Set down exactly the lines from the one containing "fa_word : word_ok" through the last line of the data below, and no others.

________

(* ===== verification/CoroutineAsm.v ===== *)
(** * The assembly of the coroutines (utils/coroutine/coroutine_util.S)

    The instructions of the file, on a machine with the sixteen general registers, the
    two flags that are tested, and a memory of words of eight bytes. The theorems show that the
    procedures do what [Coroutine] says of them, to every word of memory. *)
From S2P Require Import Prelude CLib Coroutine.

Module CoroutineAsm.

(** ** Definitions *)

(** *** The machine *)

Inductive reg := RAX | RBX | RCX | RDX | RBP | RSP | RSI | RDI | R8 | R9 | R10 | R11 | R12 | R13 | R14 | R15.

#[export] Instance reg_eq_dec : EqDecision reg.
Proof. solve_decision. Defined.

(** A register [%r], or the word at [d(%b)]. *)
Inductive operand := R (r : reg) | M (d : Z) (b : reg).

Inductive label :=
| L_SwitchCoroutine | L_StartCoroutine | L_GetRsp | L_SaveRbxToR15
| L_SaveStackFrames | L_save_qword | L_RestoreStackFrames | L_revert_qword.

Inductive instr :=
| movq (src dst : operand)
| addq (imm : Z) (dst : operand)
| subq (imm : Z) (dst : operand)
| pushq (src : operand)
| popq (r : reg)
| callq (l : label)
| ja (l : label)
| retq.

Record machine := mkMachine { regs : reg -> Z; mem : Z -> Z; pc : Z; CF : bool; ZF : bool }.

Definition upd (f : reg -> Z) (r : reg) (v : Z) : reg -> Z := fun r' => if decide (r' = r) then v else f r'.

(** *** The text of the file *)

(** The registers that are saved and restored in the order of the context, with
    their places in it. *)
Definition code_SwitchCoroutine : list instr :=
  [movq (R RAX) (M 0 RDI);
   callq L_SaveRbxToR15;
   addq 8 (M 40 RDI);
   movq (M 0 RSP) (R RAX);
   movq (R RAX) (M 128 RDI);
   movq (M 0 RSI) (R RAX);
   movq (M 8 RSI) (R RBX);
   movq (M 16 RSI) (R RCX);
   movq (M 24 RSI) (R RDX);
   movq (M 32 RSI) (R RBP);
   movq (M 40 RSI) (R RSP);
   movq (M 56 RSI) (R RDI);
   movq (M 64 RSI) (R R8);
   movq (M 72 RSI) (R R9);
   movq (M 80 RSI) (R R10);
   movq (M 88 RSI) (R R11);
   movq (M 96 RSI) (R R12);
   movq (M 104 RSI) (R R13);
   movq (M 112 RSI) (R R14);
   movq (M 120 RSI) (R R15);
   pushq (M 128 RSI);
   movq (M 48 RSI) (R RSI);
   retq].

Definition code_StartCoroutine : list instr :=
  [movq (R RAX) (M 0 RDI);
   movq (M 0 RSP) (R RAX);
   movq (R RAX) (M 128 RDI);
   callq L_SaveRbxToR15;
   addq 8 (M 40 RDI);
   movq (M 0 RDI) (R RAX);
   pushq (M 128 RSI);
   movq (R RSP) (M 136 RSI);
   retq].

Definition code_GetRsp : list instr := [movq (R RSP) (M 0 RDI); retq].

Definition code_SaveRbxToR15 : list instr :=
  [movq (R RBX) (M 8 RDI);
   movq (R RCX) (M 16 RDI);
   movq (R RDX) (M 24 RDI);
   movq (R RBP) (M 32 RDI);
   movq (R RSP) (M 40 RDI);
   addq 8 (M 40 RDI);
   movq (R RSI) (M 48 RDI);
   movq (R RDI) (M 56 RDI);
   movq (R R8) (M 64 RDI);
   movq (R R9) (M 72 RDI);
   movq (R R10) (M 80 RDI);
   movq (R R11) (M 88 RDI);
   movq (R R12) (M 96 RDI);
   movq (R R13) (M 104 RDI);
   movq (R R14) (M 112 RDI);
   movq (R R15) (M 120 RDI);
   retq].

Definition code_SaveStackFrames : list instr :=
  [pushq (R RAX);
   (* save_qword: *)
   movq (M 0 RSI) (R RAX);
   movq (R RAX) (M 0 RDI);
   addq 8 (R RDI);
   subq 8 (R RSI);
   subq 8 (R RDX);
   ja L_save_qword;
   popq RAX;
   retq].

Definition code_RestoreStackFrames : list instr :=
  [pushq (R RAX);
   (* revert_qword: *)
   movq (M 0 RDI) (R RAX);
   movq (R RAX) (M 0 RSI);
   addq 8 (R RDI);
   subq 8 (R RSI);
   subq 8 (R RDX);
   ja L_revert_qword;
   popq RAX;
   retq].

Definition code_text : list instr :=
  code_SwitchCoroutine ++ code_StartCoroutine ++ code_GetRsp ++ code_SaveRbxToR15 ++ code_SaveStackFrames ++
  code_RestoreStackFrames.

Definition place (l : label) : nat :=
  let start := length code_SwitchCoroutine in
  let get := (start + length code_StartCoroutine)%nat in
  let saveregs := (get + length code_GetRsp)%nat in
  let save := (saveregs + length code_SaveRbxToR15)%nat in
  let restore := (save + length code_SaveStackFrames)%nat in
  match l with
  | L_SwitchCoroutine => 0
  | L_StartCoroutine => start
  | L_GetRsp => get
  | L_SaveRbxToR15 => saveregs
  | L_SaveStackFrames => save
  | L_save_qword => S save
  | L_RestoreStackFrames => restore
  | L_revert_qword => S restore
  end%nat.

Section Text.

(** The address of the text; an instruction counts as one unit of it. *)
Context (text : Z).

Definition code_addr (i : nat) : Z := text + Z.of_nat i.

Definition fetch (a : Z) : option (nat * instr) :=
  if a <? text then None else let i := Z.to_nat (a - text) in (fun c => (i, c)) <$> code_text !! i.

(** *** Instructions *)

(** Accesses that are not to the address of a word are left out: the machine
    stops. *)
Definition word_addr (a : Z) : bool := a mod 8 =? 0.

Definition load (m : Z -> Z) (a : Z) : option Z := if word_addr a then Some (m a) else None.
Definition put (m : Z -> Z) (a v : Z) : option (Z -> Z) := if word_addr a then Some (Coroutine.store m a v) else None.

Definition read (s : machine) (o : operand) : option Z :=
  match o with R r => Some (regs s r) | M d b => load (mem s) (wrap64 (regs s b + d)) end.

Definition write (s : machine) (o : operand) (v : Z) : option machine :=
  match o with
  | R r => Some (mkMachine (upd (regs s) r v) (mem s) (pc s) (CF s) (ZF s))
  | M d b => (fun m => mkMachine (regs s) m (pc s) (CF s) (ZF s)) <$> put (mem s) (wrap64 (regs s b + d)) v
  end.

Definition set_flags (s : machine) (c z : bool) : machine := mkMachine (regs s) (mem s) (pc s) c z.
Definition goto (s : machine) (a : Z) : machine := mkMachine (regs s) (mem s) a (CF s) (ZF s).

Definition push (s : machine) (v : Z) : option machine :=
  let sp := wrap64 (regs s RSP - 8) in
  (fun m => mkMachine (upd (regs s) RSP sp) m (pc s) (CF s) (ZF s)) <$> put (mem s) sp v.

Definition pop (s : machine) : option (Z * machine) :=
  let sp := regs s RSP in
  (fun v => (v, mkMachine (upd (regs s) RSP (wrap64 (sp + 8))) (mem s) (pc s) (CF s) (ZF s))) <$> load (mem s) sp.

(** One instruction; [next] is the address after it. *)
Definition exec (next : Z) (c : instr) (s : machine) : option machine :=
  match c with
  | movq src dst => v ← read s src; s ← write s dst v; Some (goto s next)
  | addq imm dst =>
      v ← read s dst; s ← write s dst (wrap64 (v + imm));
      Some (goto (set_flags s (2 ^ 64 <=? v + imm) (wrap64 (v + imm) =? 0)) next)
  | subq imm dst =>
      v ← read s dst; s ← write s dst (wrap64 (v - imm));
      Some (goto (set_flags s (v <? imm) (wrap64 (v - imm) =? 0)) next)
  | pushq src => v ← read s src; s ← push s v; Some (goto s next)
  | popq r => '(v, s) ← pop s; s ← write s (R r) v; Some (goto s next)
  | callq l => s ← push s next; Some (goto s (code_addr (place l)))
  | ja l => Some (goto s (if negb (CF s) && negb (ZF s) then code_addr (place l) else next))
  | retq => '(v, s) ← pop s; Some (goto s v)
  end.

(** The machine stops outside of the text. *)
Definition step (s : machine) : option machine :=
  '(i, c) ← fetch (pc s); exec (code_addr (S i)) c s.

Fixpoint run (n : nat) (s : machine) : option machine :=
  match n with O => Some s | S n => s ← step s; run n s end.

(** A call of a procedure of the file from outside, which is to return to [ra]. *)
Definition call_from (s : machine) (ra : Z) (l : label) : option machine :=
  s ← push s ra; Some (goto s (code_addr (place l))).

(** ** Specifications *)

(** The address of a word. *)
Definition word_ok (a : Z) : Prop := 0 <= a < 2 ^ 64 /\ a mod 8 = 0.

(** Two areas of memory that have nothing in common. *)
Definition apart (a n b k : Z) : Prop := a + n <= b \/ b + k <= a.

(** The registers of a context other than [rsp], with their places in it. *)
Definition other_regs : list reg := [RAX; RBX; RCX; RDX; RBP; RSI; RDI; R8; R9; R10; R11; R12; R13; R14; R15].
Definition other_places : list Z := [0; 8; 16; 24; 32; 48; 56; 64; 72; 80; 88; 96; 104; 112; 120].

(** The context [x] is in memory at [c]. *)
Record ctx_at (m : Z -> Z) (c : Z) (x : Coroutine.CoroutineContext) : Prop := {
  at_others : (fun d => m (c + d)) <$> other_places = Coroutine.ctx_others x;
  at_rsp : m (c + 40) = Coroutine.ctx_rsp x;
  at_resume : m (c + 128) = Coroutine.co_resume_addr x;
  at_start : m (c + 136) = Coroutine.stack_frames_start x;
  at_len : m (c + 144) = Coroutine.stack_frames_len x;
  at_capacity : m (c + 160) = Coroutine.stack_frames_buf_capacity x
}.

(** A stack pointer with room for two words below it. *)
Definition sp_ok (sp : Z) : Prop := 16 <= sp /\ sp + 8 < 2 ^ 64 /\ sp mod 8 = 0.

(** The words [ws] of a buffer are in memory at [b]. *)
Definition buf_at (m : Z -> Z) (b : Z) (ws : list Z) : Prop :=
  forall i w, ws !! i = Some w -> m (b + 8 * Z.of_nat i) = w.

(** The arguments of [SaveStackFrames] and [RestoreStackFrames] for a context: its buffer is apart from
    its frames and from the two words below the stack pointer. *)
Record frames_args (s : machine) (c : Coroutine.CoroutineContext) : Prop := {
  fa_start : regs s RSI = Coroutine.stack_frames_start c;
  fa_len : regs s RDX = Coroutine.stack_frames_len c;
  fa_buf : buf_at (mem s) (regs s RDI) (Coroutine.stack_frames_buf c);
  fa_room : 8 * zlen (Coroutine.stack_frames_buf c) <= Coroutine.stack_frames_buf_capacity c;
  fa_word : word_ok (regs s RDI) /\ word_ok (regs s RSI) /\ sp_ok (regs s RSP);
  fa_range : 0 <= regs s RDX < 2 ^ 64 /\ regs s RDI + Coroutine.stack_frames_buf_capacity c < 2 ^ 64 /\
             8 * Z.of_nat (Coroutine.turns (regs s RDX)) <= regs s RSI;
  fa_sp : apart (regs s RSP - 16) 16 (regs s RDI) (Coroutine.stack_frames_buf_capacity c);
  fa_apart : let n := 8 * Z.of_nat (Coroutine.turns (regs s RDX)) in
    apart (regs s RSI + 8 - n) n (regs s RDI) (Coroutine.stack_frames_buf_capacity c)
}.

________

Solution:
  fa_word : word_ok (regs s RDI) /\ word_ok (regs s RSI) /\ sp_ok (regs s RSP);
  fa_range : 0 <= regs s RDX < 2 ^ 64 /\ regs s RDI + Coroutine.stack_frames_buf_capacity c < 2 ^ 64 /\
             8 * Z.of_nat (Coroutine.turns (regs s RDX)) <= regs s RSI;
  fa_sp : apart (regs s RSP - 16) 16 (regs s RDI) (Coroutine.stack_frames_buf_capacity c);
  fa_apart : let n := 8 * Z.of_nat (Coroutine.turns (regs s RDX)) in
    apart (regs s RSI + 8 - n) n (regs s RDI) (Coroutine.stack_frames_buf_capacity c)
}.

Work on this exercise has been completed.